3. Then, the population should “reproduce” and pass on traits to the “children”. Just like in evolution, children should inherit traits from both parents. This is ensured through: (1) Cross over: The creation of a child with genetic code from both parents. There should be a 50/50 distribution of the traits given to the child (50% from mother, and 50% from father). Nonetheless, the traits given to the child should be random (not all children from the same parents will receive the same traits). In code, this should be seen as the fact that, the “children” created from two possible answers should contain a 50/50 distribution of “traits” from the parents, but the information should be randomly given out to each child, creating variance in the genetic code each child has.

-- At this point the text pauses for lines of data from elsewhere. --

(** [parse_value] spends one unit on the value and [parse_elements] /
    [parse_members] one per element, each element getting what is
    left. *)
Fixpoint jfuel (j : json) : nat :=
  match j with
  | JSArray items => S (fold_right (fun x n => S (Nat.max (jfuel x) n)) 0 items)
  | JSObject fs => S (fold_right (fun '(_, v) n => S (Nat.max (jfuel v) n)) 0 fs)
  | _ => 1
  end.

Section json_nested_ind.
Variable P : json -> Prop.
Hypothesis Pnull : P JSNull.
Hypothesis Pbool : forall b, P (JSBool b).
Hypothesis Pnum : forall lex, P (JSNumber lex).
Hypothesis Pstr : forall s, P (JSString s).
Hypothesis Parr : forall items, Forall P items -> P (JSArray items).
Hypothesis Pobj : forall fs, Forall (fun kv => P kv.2) fs -> P (JSObject fs).

(** Induction on values, with the hypothesis on every element and
    every property value. *)
Fixpoint json_nested_ind (j : json) : P j :=
  match j with
  | JSNull => Pnull
  | JSBool b => Pbool b
  | JSNumber lex => Pnum lex
  | JSString s => Pstr s
  | JSArray items =>
      Parr items ((fix go (l : list json) : Forall P l :=
                     match l with
                     | [] => @List.Forall_nil _ P
                     | x :: l' => @List.Forall_cons _ P x l' (json_nested_ind x) (go l')
                     end) items)
  | JSObject fs =>
      Pobj fs ((fix go (l : list (string * json)) : Forall (fun kv => P kv.2) l :=
                  match l with
                  | [] => @List.Forall_nil _ (fun kv => P kv.2)
                  | (k, v) :: l' => @List.Forall_cons _ (fun kv => P kv.2) (k, v) l' (json_nested_ind v) (go l')
                  end) fs)
  end.
End json_nested_ind.

(** ** The first character of a value's text *)

Lemma parse_number_head x lex :
  parse_number x = Some (lex, []) -> exists c t, x = c :: t /\ (c = "-"%char \/ is_digit c = true).
Proof.
  intros H. destruct x as [|c t]; [discriminate|]. exists c, t. split; [done|].
  unfold parse_number in H. destruct (Ascii.eqb c "-") eqn:Hm.
  - left. by apply Ascii.eqb_eq.
  - right. cbn -[is_digit parse_frac parse_exp take_digits] in H.
    destruct (Ascii.eqb c "0") eqn:H0.
    + apply Ascii.eqb_eq in H0. by subst.
    + by destruct (is_digit c).
Qed.

Lemma skip_ws_not_ws c t : is_ws c = false -> skip_ws (c :: t) = c :: t.
Proof. intros H. cbn. by rewrite H. Qed.

(** A number lexeme is dispatched to [parse_number]. *)
Lemma parse_value_number f c t lex rest :
  (c = "-"%char \/ is_digit c = true) -> parse_number (c :: t) = Some (lex, rest) ->
  skip_ws (c :: t) = c :: t /\
  parse_value (S f) (c :: t) = Some (JSNumber (String.string_of_list_ascii lex), rest).
Proof.
  intros Hc Hp. destruct Hc as [->|Hd].
  - cbn -[parse_number]. by rewrite Hp.
  - destruct c as [[] [] [] [] [] [] [] []]; try discriminate; cbn -[parse_number]; by rewrite Hp.
Qed.

(** ** Values *)

(** What is proved of every well-formed value: its text starts with a
    character that is neither blank nor [']'], and the parser reads the
    value back from it, whatever delimited text follows, given the fuel
    [jfuel]. *)
Definition parses_back (j : json) : Prop :=
  wf_json j = true ->
  (exists c t, chars (stringify j) = c :: t /\ is_ws c = false /\ (code c =? 93)%N = false) /\
  forall f rest, jfuel j <= f -> delimited rest = true ->
  parse_value f (chars (stringify j) ++ rest) = Some (j, rest).

Definition efuel : list json -> nat := fold_right (fun x n => S (Nat.max (jfuel x) n)) 0.

Definition member_text (kv : string * json) : string :=
  let '(k, v) := kv in quote k +:+ ":" +:+ stringify v.

Definition mfuel : list (string * json) -> nat := fold_right (fun '(_, v) n => S (Nat.max (jfuel v) n)) 0.

Lemma skip_ws_value j rest :
  parses_back j -> wf_json j = true -> skip_ws (chars (stringify j) ++ rest) = chars (stringify j) ++ rest.
Proof. intros Hp Hw. destruct (Hp Hw) as [(c & t & -> & Hc & _) _]. cbn. by rewrite Hc. Qed.

Lemma obj_set_fresh fs k v : k ∉ map fst fs -> obj_set fs k v = fs ++ [(k, v)].
Proof.
  induction fs as [|[k' v'] fs IH]; [done|]. cbn. rewrite not_elem_of_cons. intros [Hk Hn].
  rewrite string_eqb_neq by congruence. by rewrite IH.
Qed.

Section Step.
Context (x : json) (Hx : parses_back x) (Hw : wf_json x = true).

(** One element of an array, followed by [','] or [']']. *)
Lemma parse_elements_comma f tl acc :
  jfuel x <= f ->
  parse_elements (S f) (chars (stringify x) ++ ","%char :: tl) acc = parse_elements f tl (x :: acc).
Proof.
  intros Hf. destruct (Hx Hw) as [_ Hp]. cbn [parse_elements].
  rewrite skip_ws_value, Hp by done. reflexivity.
Qed.

Lemma parse_elements_close f tl acc :
  jfuel x <= f ->
  parse_elements (S f) (chars (stringify x) ++ "]"%char :: tl) acc = Some (JSArray (rev (x :: acc)), tl).
Proof.
  intros Hf. destruct (Hx Hw) as [_ Hp]. cbn [parse_elements].
  rewrite skip_ws_value, Hp by done. reflexivity.
Qed.
End Step.

Lemma parse_elements_join items acc f rest :
  items <> [] -> Forall parses_back items -> forallb wf_json items = true -> efuel items <= f ->
  parse_elements f (chars (join_with "," (map stringify items)) ++ "]"%char :: rest) acc =
  Some (JSArray (rev acc ++ items), rest).
Proof.
  revert acc f. induction items as [|x items IH]; intros acc f Hne Hall Hwf Hf; [done|].
  apply Forall_cons in Hall as [Hx Hall]. cbn [forallb] in Hwf. apply andb_prop in Hwf as [Hwx Hwf].
  cbn [efuel fold_right] in Hf. destruct f as [|f]; [lia|].
  destruct items as [|y items].
  - cbn [map join_with].
    by rewrite parse_elements_close by (done || lia).
  - rewrite map_cons, join_with_cons, chars_app by done.
    cbn [String.list_ascii_of_string]. rewrite <- app_assoc. cbn [app].
    rewrite parse_elements_comma, IH by (done || lia). cbn. by rewrite <- app_assoc.
Qed.

Lemma chars_member k v :
  chars (member_text (k, v)) = chr 34 :: chars (quote_body k) ++ chr 34 :: ":"%char :: chars (stringify v).
Proof. cbn [member_text]. rewrite !chars_app, chars_quote. cbn [app String.list_ascii_of_string]. by rewrite <- !app_assoc. Qed.

Section MStep.
Context (k : string) (v : json) (Hv : parses_back v) (Hw : wf_json v = true).

Lemma parse_members_comma f tl fs :
  jfuel v <= f ->
  parse_members (S f) (chars (member_text (k, v)) ++ ","%char :: tl) fs = parse_members f tl (obj_set fs k v).
Proof.
  intros Hf. destruct (Hv Hw) as [_ Hp]. rewrite chars_member, <- app_comm_cons, <- app_assoc.
  cbn [parse_members]. rewrite skip_ws_not_ws by reflexivity. simpl (code _ =? _)%N. cbv iota.
  cbn [app]. rewrite parse_quoted, skip_ws_not_ws by reflexivity. simpl (code _ =? _)%N. cbv iota.
  rewrite skip_ws_value, Hp by done. rewrite skip_ws_not_ws by reflexivity. reflexivity.
Qed.

Lemma parse_members_close f tl fs :
  jfuel v <= f ->
  parse_members (S f) (chars (member_text (k, v)) ++ "}"%char :: tl) fs = Some (JSObject (obj_set fs k v), tl).
Proof.
  intros Hf. destruct (Hv Hw) as [_ Hp]. rewrite chars_member, <- app_comm_cons, <- app_assoc.
  cbn [parse_members]. rewrite skip_ws_not_ws by reflexivity. simpl (code _ =? _)%N. cbv iota.
  cbn [app]. rewrite parse_quoted, skip_ws_not_ws by reflexivity. simpl (code _ =? _)%N. cbv iota.
  rewrite skip_ws_value, Hp by done. rewrite skip_ws_not_ws by reflexivity. reflexivity.
Qed.
End MStep.


Lemma parse_members_join fs0 members f rest :
  members <> [] -> Forall (fun kv => parses_back kv.2) members ->
  forallb (fun '(_, v) => wf_json v) members = true ->
  NoDup (map fst (fs0 ++ members)) -> mfuel members <= f ->
  parse_members f (chars (join_with "," (map member_text members)) ++ "}"%char :: rest) fs0 =
  Some (JSObject (fs0 ++ members), rest).
Proof.
  revert fs0 f. induction members as [|[k v] members IH]; intros fs0 f Hne Hall Hwf Hnd Hf; [done|].
  apply Forall_cons in Hall as [Hv Hall]. cbn [forallb] in Hwf. apply andb_prop in Hwf as [Hwv Hwf].
  cbn [mfuel fold_right] in Hf. destruct f as [|f]; [lia|].
  assert (Hk : k ∉ map fst fs0).
  { rewrite map_app in Hnd. apply NoDup_app in Hnd as (_ & Hdis & _).
    intros Hin. apply (Hdis k Hin). cbn. apply list_elem_of_here. }
  destruct members as [|m members].
  - cbn [map join_with]. rewrite parse_members_close, obj_set_fresh by (done || lia). done.
  - rewrite map_cons, join_with_cons, chars_app by done.
    cbn [String.list_ascii_of_string]. rewrite <- app_assoc. cbn [app].
    rewrite parse_members_comma, obj_set_fresh by (done || lia).
    rewrite IH by (rewrite <- ?app_assoc; done || lia). by rewrite <- app_assoc.
Qed.


(** The first step of [parse_value] on a string, an array, an object. *)
Lemma parse_value_quote f r :
  parse_value (S f) (chr 34 :: r) =
  match parse_string_body r [] with Some (str, rest) => Some (JSString str, rest) | None => None end.
Proof. reflexivity. Qed.

Lemma parse_value_array f r :
  parse_value (S f) ("["%char :: r) =
  match skip_ws r with
  | d :: r' => if (code d =? 93)%N then Some (JSArray [], r') else parse_elements f r []
  | [] => None
  end.
Proof. reflexivity. Qed.

Lemma parse_value_object f r :
  parse_value (S f) ("{"%char :: r) =
  match skip_ws r with
  | d :: r' => if (code d =? 125)%N then Some (JSObject [], r') else parse_members f r []
  | [] => None
  end.
Proof. reflexivity. Qed.

Lemma number_head_char c :
  c = "-"%char \/ is_digit c = true -> is_ws c = false /\ (code c =? 93)%N = false.
Proof. intros [->|H]; [done|]. destruct c as [[] [] [] [] [] [] [] []]; done. Qed.

(** The text of a non-empty list starts with the text of its head. *)
Lemma chars_join_head {A} (g : A -> string) x l :
  exists tl, chars (join_with "," (map g (x :: l))) = chars (g x) ++ tl.
Proof.
  destruct l as [|y l]; [exists []; by rewrite app_nil_r|].
  rewrite map_cons, join_with_cons, chars_app by done. eauto.
Qed.

Lemma chars_wrap (o c : Ascii.ascii) (s : string) :
  chars (String o "" +:+ s +:+ String c "") = o :: chars s ++ [c].
Proof. rewrite string_app_cons, string_app_nil_l. cbn [String.list_ascii_of_string]. by rewrite chars_app. Qed.


Lemma array_open f l r :
  (exists c t, l = c :: t /\ is_ws c = false /\ (code c =? 93)%N = false) ->
  parse_value (S f) ("["%char :: l ++ r) = parse_elements f (l ++ r) [].
Proof.
  intros (c & t & -> & Hws & H93). rewrite parse_value_array. cbn [app].
  rewrite skip_ws_not_ws by done. by rewrite H93.
Qed.

Lemma object_open f l r :
  (exists c t, l = c :: t /\ is_ws c = false /\ (code c =? 125)%N = false) ->
  parse_value (S f) ("{"%char :: l ++ r) = parse_members f (l ++ r) [].
Proof.
  intros (c & t & -> & Hws & H125). rewrite parse_value_object. cbn [app].
  rewrite skip_ws_not_ws by done. by rewrite H125.
Qed.

Lemma parses_back_array items : Forall parses_back items -> parses_back (JSArray items).
Proof.
  intros Hall Hw. cbn [wf_json] in Hw. cbn [stringify]. rewrite chars_wrap.
  split; [by eexists _, _|]. intros f rest Hf Hd.
  change (S (efuel items) <= f) in Hf. destruct f as [|f]; [lia|].
  rewrite <- app_comm_cons, <- app_assoc. cbn [app].
  destruct items as [|x items]; [reflexivity|].
  rewrite array_open.
  - rewrite parse_elements_join by (done || lia). done.
  - destruct (chars_join_head stringify x items) as [tl ->].
    apply Forall_cons in Hall as [Hx _]. cbn [forallb] in Hw. apply andb_prop in Hw as [Hwx _].
    destruct (Hx Hwx) as [(c & t & -> & Hc) _]. by eexists c, _.
Qed.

(2) Mutation: After creating a child with traits from the parents, a final step should be taken. This is the inclusion of a mutation of a child’s genetic code. This could be the changing of a character in an array of Strings, for example. The mutations should happen in a rate, like in nature. There is a probability that a child may or may not receive a mutation. Normally, the probability for mutations is small; therefore, the code should include a 5% mutation probability, for example.
After going through these steps, the “population” will evolve, and the “children” will obtain “traits” from the “parents” that will closely resemble the absolute answer. And the “population” will keep on evolving until the absolute answer is found. For example, there could be a code tasked with constructing the phrase “To be or not to be” from at least a 1000 other phrases. The genetic algorithm will check every phrase and compare them, classifying the phrases by fitness or closeness to final answer. Then, the phrases that more closely resemble the final answer will be picked and have a “child”, which will have traits from both parents. Since both parents both closely resemble the final answer, the child should be even more close to the answer. The child will repeat the cycle, having a child with another phrase that closely resembles the final answer. This cycle will repeat itself until the phrase “To be or not to be” is constructed. To summarize this, it could be seen that a genetic algorithm follows these steps:
SETUP: 1) Initialization: Creation of a population of N elements, each randomly generated
LOOP: 2) Selection: Fitness is evaluated, and the phrases mate and have children 3) Reproduction: Which is repeated until final answer is reached. Divided in: a) Selection of parents b) Crossover: Creation of child with traits from both parents c) Mutation: Chance of genetic code of child to change d) Add new child to population 4) Return previous population with new population and return to step 2
With this topic, I saw how we have come so far into our understanding of the world and its mechanisms that we have already transported them to our code, which can help us in creating better, more intelligent code. This could be the base of artificial intelligence, and the fact that it is so close to us is seriously amazing. By having the possibility to create our own intelligent code, we can now transport the rules of nature and have the possibility to create a truly autonomous agent.